2026 Poster Presentations
P523: FACIAL NERVE FUNCTION POST VESTIBULAR SCHWANNOMA MICROSURGERY - A CASE SERIES OF 34-YEARS' EXPERIENCE
Bartlomiej Roj, MBBS1; Ebrar Gultekin, MD2; Cristina Cernei, BSc, Hons, MBBS, MRCS1; Camille Milton, BS, MD3; Will Singleton, MBBS1; Sean Himel, MBBS1; Owain Davies, MBBS1; Vignesh Veerappan, BSc, MBBS1; Liang-Fong Wong, MBBS1; Michael Poon, BSc, MBBS, PhD, MRCS1; Philip Clamp, BMBCh, MA, DOHNS, FRCS, ORLHNS4; Richard Nelson, MA, MBBS, FRCSEng, FRCSEd1; David Baldwin, MBBS1; Mario Teo, MBChBHons, BMedSciHons, PhD, FRCSSN1; 1Department of Neurosurgery, Southmead Hospital, Bristol, BS10 5NB; 2Department of Undergraduate Medicine, TOBB ETÜ, Ankara, Turkey; 3Department of Neurosurgery, University of Tennessee Health Science Center, TN, USA; 4Department of ENT, Southmead Hospital, Bristol, BS10 5NB
Introduction: The extent of vestibular schwannoma (VS) resection has a critical influence on post-operative facial nerve function. While long-term tumour control is the primary aim of surgery, preservation of facial nerve integrity remains a key determinant of quality of life.
Methods: A retrospective analysis of patients undergoing microsurgical VS was identified at a single UK centre (1990-2024). Approaches included translabyrinthine and retrosigmoid. Data were extracted from notes, operative records, imaging, and follow-up.
The House–Brackmann (HB) function at 12 months was the primary outcome where HB I–II was excellent, HB III–VI poor. Secondary outcomes were CSF complications (pseudomeningocoele, leak, hydrocephalus), early infection (≤30 days), venous sinus thrombosis, and recurrence.
Results: A total of 409 patients were identified. Centre workload increased significantly between 1990-2024 for both retrosigmoid (p = 0.03) and translabyrinthine (p = 0.001) approaches, with a dip during 2020–2022 attributable to the COVID-19 pandemic.
12 month HB were available for 407/409(99.5%); overall, 87% achieved excellent facial function (retrosigmoid 87%, n=318; translabyrinthine 90%, n=89; p=0.55).

Over 34 years, immediate excellent outcomes rose from 64% to 86% (1998–2006 vs 2015–2024; p<0.0001), but 12-month results were similar- 84-90% HB I-II (p=0.46), indicating recovery despite poor immediate HB.

48.36% of patients with poor immediate HB (III–VI) improved to excellent (I–II) by 12 months (p=0.11) and was similar across approaches.
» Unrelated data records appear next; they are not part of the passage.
(* ===== verification/RoasteryClient.v ===== *)
(** * barista-roastery-client: the client of the remote cache

    Models crates/barista-roastery-client/src/client.rs, error.rs and
    digest.rs.  The HTTP client underneath is the class [Exchange], which
    takes a request to a response in some state of the world; header values,
    URLs and TLS are its concern.  A server of [RoasteryHttp] is one
    instance. *)

From S2P Require Import Prelude Version Coords VersionSpec Pom Xml PomXml Effective Profile Source Skipper.
From S2P Require Import Oreq Walker Cas Journal Index MetadataXml Fetch CacheSource Settings Config Loader.
From S2P Require Import LoaderFacts Project M2 SortBy Lockfile LockStore Pull RoasteryStore RoasteryAuth RoasteryHttp.

(** Why a request did not get a response. *)
Inductive SendError : Type :=
  | TimedOut
  | ConnectFailed (text : string)
  | OtherFailure.

Class Exchange (W : Type) := {
  header_value : string -> bool;
  endpoint : string -> bool;
  send : RoasteryAuth.AuthRequest -> RoasteryHttp.Call -> W -> result SendError RoasteryHttp.Response * W;
  client_chain : option (list Cas.Bytes)
}.

Module RoasteryClient.
Import Cas RoasteryStore RoasteryHttp.

Inductive ClientError : Type :=
  | ConfigError
  | Network
  | Timeout
  | Tls
  | AuthFailed (code : string)
  | ServerRejected (status : Z) (code : string) (expected actual : option Digest)
  | NotFoundError
  | BadResponse
  | BadDigestError.

(** [from_reqwest]. *)
Definition from_reqwest (e : SendError) : ClientError :=
  match e with
  | TimedOut => Timeout
  | ConnectFailed text =>
      let s := to_ascii_lowercase text in
      if existsb (fun word => bool_decide (is_Some (Pull.str_find word s)))
           ["certificate"; "tls"; "handshake"; "invalidcertificate"; "invalid certificate"]
      then Tls else Network
  | OtherFailure => Network
  end.

(** ** Configuration *)

Inductive AuthConfig : Type := NoAuth | BearerToken (token : string) | ClientCertificate.
Inductive TlsChoice : Type := SystemRoots | CustomCa | PlainHttp.

Record ClientConfig := mkClientConfig { scheme : string; auth : AuthConfig; tls : TlsChoice; max_batch_missing : Z }.

Definition DEFAULT_MAX_BATCH : Z := 1000.

Definition validate (c : ClientConfig) : result ClientError unit :=
  if String.eqb (scheme c) "https" then
    match tls c with PlainHttp => Err ConfigError | _ => Ok tt end
  else if String.eqb (scheme c) "http" then Ok tt
  else Err ConfigError.

Record BlobStat := mkBlobStat { b_size : Z; b_digest : Digest }.

(** The digest of a text, with or without its prefix. *)
Definition prefixed_digest (s : string) : option Digest := CacheSource.digest_from_hex (strip_sha256 s).

Definition parse_blob_stat (r : Response) (expected : Digest) : result ClientError BlobStat :=
  n ← ok_or (content_length r) BadResponse;
  if negb ((0 <=? n) && (n <=? U64_MAX))%Z then Err BadResponse
  else
    h ← ok_or (barista_digest r) BadResponse;
    d ← ok_or (prefixed_digest (trim h)) BadResponse;
    if bool_decide (d = expected) then Ok (mkBlobStat n expected) else Err BadResponse.

(** [check_status]. *)
Definition check_status (r : Response) : result ClientError Response :=
  if is_success (status r) then Ok r
  else
    let parsed := match payload r with JsonError e => Some e | _ => None end in
    if (status r =? 401)%Z then Err (AuthFailed (default "BAR-AUTH-001" (eb_code <$> parsed)))
    else
      Err match parsed with
          | Some e => ServerRejected (status r) (eb_code e) (eb_expected e ≫= prefixed_digest) (eb_actual e ≫= prefixed_digest)
          | None => ServerRejected (status r) "BAR-UNKNOWN" None None
          end.

Section Client.
Context {W : Type} `{Ex : Exchange W}.
Variable config : ClientConfig.

Definition C (A : Type) : Type := W -> result ClientError A * W.

#[local] Instance C_ret : MRet C := fun A a w => (Ok a, w).
#[local] Instance C_bind : MBind C := fun A B k m w =>
  match m w with
  | (Ok a, w') => k a w'
  | (Err e, w') => (Err e, w')
  end.

Definition lift {A} (r : result ClientError A) : C A := fun w => (r, w).

(** [request] and [send]: the token goes with the protected routes. *)
Definition bearer_header (with_auth : bool) : result ClientError (option (option string)) :=
  match with_auth, auth config with
  | true, BearerToken token =>
      let value := "Bearer " +:+ token in
      if header_value value then Ok (Some (Some value)) else Err ConfigError
  | _, _ => Ok None
  end.

Definition exchange (h : option (option string)) (c : Call) : C Response := fun w =>
  match send (RoasteryAuth.mkAuthRequest h client_chain) c w with
  | (Ok r, w') => (Ok r, w')
  | (Err e, w') => (Err (from_reqwest e), w')
  end.

Definition request (path : string) (with_auth : bool) (c : Call) : C Response :=
  lift (if endpoint path then Ok tt else Err ConfigError);;
  h ← lift (bearer_header with_auth);
  exchange h c.

Definition cas_url (d : Digest) : string := "v1/cas/sha256/" +:+ to_hex d.

(** The body of a blob that the payload holds. *)
Definition blob_of (p : Payload) : Bytes := match p with Blob b => b | _ => [] end.

Definition get_blob_inner (d : Digest) (coords : option string) : C (BlobStat * Bytes) :=
  lift (match coords with Some c => if header_value c then Ok tt else Err ConfigError | None => Ok tt end);;
  r ← request (cas_url d) true (GetBlob (to_hex d) (Some <$> coords));
  if (status r =? 404)%Z then lift (Err NotFoundError)
  else
    r ← lift (check_status r);
    st ← lift (parse_blob_stat r d);
    mret (st, blob_of (payload r)).

Definition get_blob (d : Digest) : C (BlobStat * Bytes) := get_blob_inner d None.
Definition get_blob_with_coords (d : Digest) (coords : string) : C (BlobStat * Bytes) := get_blob_inner d (Some coords).

Definition stat_blob (d : Digest) : C (option BlobStat) :=
  r ← request (cas_url d) true (HeadBlob (to_hex d));
  if (status r =? 404)%Z then mret None
  else r ← lift (check_status r); st ← lift (parse_blob_stat r d); mret (Some st).

(** The upload fails where its source does. *)
Definition put_blob (d : Digest) (upload : CasReader) : C unit :=
  r ← request (cas_url d) true (PutBlob (to_hex d) None upload);
  r ← lift (check_status r);
  if negb (status r =? 201)%Z && negb (is_success (status r)) then lift (Err BadResponse) else mret tt.

Fixpoint parse_missing (l : list string) : result ClientError (list Digest) :=
  match l with
  | [] => Ok []
  | s :: l' => d ← ok_or (prefixed_digest (trim s)) BadResponse; ds ← parse_missing l'; Ok (d :: ds)
  end.

Definition missing_chunk (chunk : list Digest) : C (list Digest) :=
  r ← request "v1/cas/missing" true (PostMissing ((fun d => "sha256:" +:+ to_hex d) <$> chunk));
  r ← lift (check_status r);
  match payload r with
  | JsonMissing l => lift (parse_missing l)
  | _ => lift (Err BadResponse)
  end.

(** [digests.chunks(cap)]; one unit of fuel for each digest. *)
Fixpoint missing_loop (fuel : nat) (cap : nat) (ds : list Digest) : C (list Digest) :=
  match fuel, ds with
  | O, _ | _, [] => mret []
  | S fuel', _ =>
      found ← missing_chunk (take cap ds);
      rest ← missing_loop fuel' cap (drop cap ds);
      mret (found ++ rest)
  end.

Definition missing (ds : list Digest) : C (list Digest) :=
  missing_loop (length ds) (Z.to_nat (Z.max (max_batch_missing config) 1)) ds.

Definition health : C Response := r ← request "v1/health" false GetHealth; lift (check_status r).
Definition capabilities : C Response := r ← request "v1/capabilities" false GetCapabilities; lift (check_status r).

(** The client as the cache uses it. *)
Definition cache_error (e : ClientError) : CacheSource.ClientError :=
  match e with
  | NotFoundError => CacheSource.ClientNotFound
  | AuthFailed code => CacheSource.ClientAuth code ""
  | ServerRejected _ code _ _ => CacheSource.ServerRejected code ""
  | Network => CacheSource.ClientNetwork
  | Timeout => CacheSource.ClientTimeout
  | Tls => CacheSource.ClientTls
  | _ => CacheSource.ClientOther
  end.

Definition cache_client (w : W) : CacheSource.RoasteryClient :=
  CacheSource.mkClient
    (fun d coords => map_err cache_error ((fun x => (b_size x.1, Some x.2)) <$> (get_blob_with_coords d coords w).1))
    (fun d bytes _ => map_err cache_error (put_blob d [Ok bytes] w).1).

End Client.

(** ** A server at the other end *)

Section Network.
Context `{Dig : Cas.Digest} `{Up : Upstream} `{SH : ServerHost}.

(** The network delivers; the certificates are those of the connection. *)
Definition to_server (app : AppState) (ch : option (list Cas.Bytes)) : Exchange World := {|
  header_value _ := true;
  endpoint _ := true;
  send a c w := let '(r, w') := serve app a c w in (Ok r, w');
  client_chain := ch
|}.

End Network.
End RoasteryClient.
Stereotactic radiosurgery (SRS) after VS resection fell from 14% (1990–2014) to 8% (2015–2024) (p=0.06) (13% to 7% - retrosigmoid; 22% to 9% - translabyrinthine). CSF-related complications ranged between 1–5% across subgroups.
| Retrosigmoid 1990-2014 | Retrosigmoid 2015-2024 | Translab 1990-2014 | Translab 2015-2024 | |
| Total N(%) | 219(53.55%) | 99(24.21%) | 32(7.82%) | 57(13.94%) |
| Median Age | 54 | 55 | 57 | 54 |
| Gender M:F | 105:108 | 49:50 | 17:12 | 28:29 |
| HBI-12 months | 162(73.97%) | 72(72.73%) | 22(68.75%) | 44(77.19%) |
| HBII-12 months | 25(11.42%) | 17(17.17%) | 6(18.75%) | 8(14.04%) |
| HBIII-12 months | 17(7.76%) | 6(6.06%) | 2(6.25%) | 3(5.26%) |
| HBIV-12 months | 7(3.20%) | 1(1.01%) | 1(3.12%) | 1(1.75%) |
| HBV-12 months | 5(2.28%) | 2 (2.02%) | 1 (3.12%) | 1 (1.75%) |
| Unrecorded | 3 | |||
| Post VS resection SRS | 29(13%) | 7(7%) | 7(22%) | 5(9%) |
Conclusion: Facial nerve outcomes improved across eras, reflecting evolving microsurgical practice and use of continuous monitoring. Despite variability in immediate HB, 12-month facial function converged to a high rate of HB I–II, underscoring that early postoperative weakness does not necessarily predict long-term function. Selective use of adjuvant SRS appears to be decreasing over time, supporting a strategy of tailored resection with surveillance and salvage therapy to optimise facial nerve preservation.